Aim Understanding the spatial patterns of species distribution and predicting the occurrence of high biological diversity and rare species are central themes in biogeography and environmental conservation. The aim of this study was to model and scrutinize the relative contributions of climate, topography, geology and land-cover factors to the distributions of threatened vascular plant species in taiga landscapes in northern Finland.
Location North-east Finland, northern Europe.
Methods The study was performed using a data set of 28 plant species and environmental variables at a 25-ha resolution. Four different stepwise selection algorithms [Akaike information criterion (AIC), Bayesian information criterion (BIC), adaptive backfitting, cross selection] with generalized additive models (GAMs) were fitted to identify the main environmental correlates for species occurrences. The accuracies of the distribution models were evaluated using fourfold cross-validation based on the area under the curve (AUC) derived from receiver operating characteristic plots. The GAMs were tentatively extrapolated to the whole study area and species occurrence probability maps were produced using GIS techniques. The effect of spatial autocorrelation on the modelling results was also tested by including autocovariate terms in the GAMs.

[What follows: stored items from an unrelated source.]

(* ===== verification/_CoqProject ===== *)
-Q . S2P
Prelude.v
GoBytes.v
GoStrings.v
GoTime.v
GoFloat.v
GoHeap.v
GoBase64.v
Journal.v
Protection.v
SemVer.v
Semantics.v
Freshness.v
ComponentRegistry.v
Evaluator.v
EvaluatorProofs.v
ClusterModel.v
SchedulerState.v
Mutation.v
Preemption.v
Reservation.v
ReservationProofs.v
MutationProofs.v
Transaction.v
TransactionProofs.v
Intents.v
Constraints.v
Candidates.v
CandidateEngine.v
Projection.v
ProviderEvents.v
DurableState.v
PlanExecutor.v
PlanExecutorProofs.v
PlanExecutorLiveness.v
DurableProofs.v
ProjectionProofs.v
ReconcileProofs.v
PublishProofs.v
StoreWitnesses.v
CandidateProofs.v
CandidateResults.v
CandidateWitnesses.v
Policies.v
PhaseGraph.v
Validation.v
ActionPolicy.v
ActionPolicyProofs.v
SchedulerCore.v
AdaptiveModel.v
AdaptiveSignals.v
AdaptiveTargets.v
AdaptivePlanners.v
AdaptiveArbitration.v
AdaptiveCoordinator.v
PlanProofs.v
SchedulerProofs.v
SchedulerWitnesses.v
AdaptiveArbitrationProofs.v
AdaptivePlanProofs.v
AdaptiveProofs.v
AdaptiveWitnesses.v
EventLoop.v
EventLoopProofs.v
GoTimeText.v
Checkpoint.v
CheckpointProofs.v
CheckpointWitnesses.v
JobModel.v
JobRepository.v
JobStatus.v
JobLifecycle.v
Programs.v
JobController.v
JobRepositoryProofs.v
JobSafety.v
JobRecovery.v
JobStatusProofs.v
JobWitnesses.v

Results According to the AUC values, the model performance varied from fair to excellent. The AIC algorithm provided the highest mean performance (mean AUC = 0.889), whereas the lowest mean AUC (0.851) was obtained from BIC. Most of the variation in the distribution of threatened plant species was related to growing degree days, temperature of the coldest month, water balance, cover of mire and mean elevation. In general, climate was the most powerful explanatory variable group, followed by land cover, topography and geology. Inclusion of the autocovariate only slightly improved the performance of the models and had a minor effect on the importance of the environmental variables.
Main conclusions The results confirm that the landscape-scale distribution patterns of plant species can be modelled well on the basis of environmental parameters. A spatial grid system with several environmental variables derived from remote sensing and GIS data was found to produce useful data sets, which can be employed when predicting species distribution patterns over extensive areas. Landscape-scale maps showing the predicted occurrences of individual or multiple threatened plant species may provide a useful basis for focusing field surveys and allocating conservation efforts.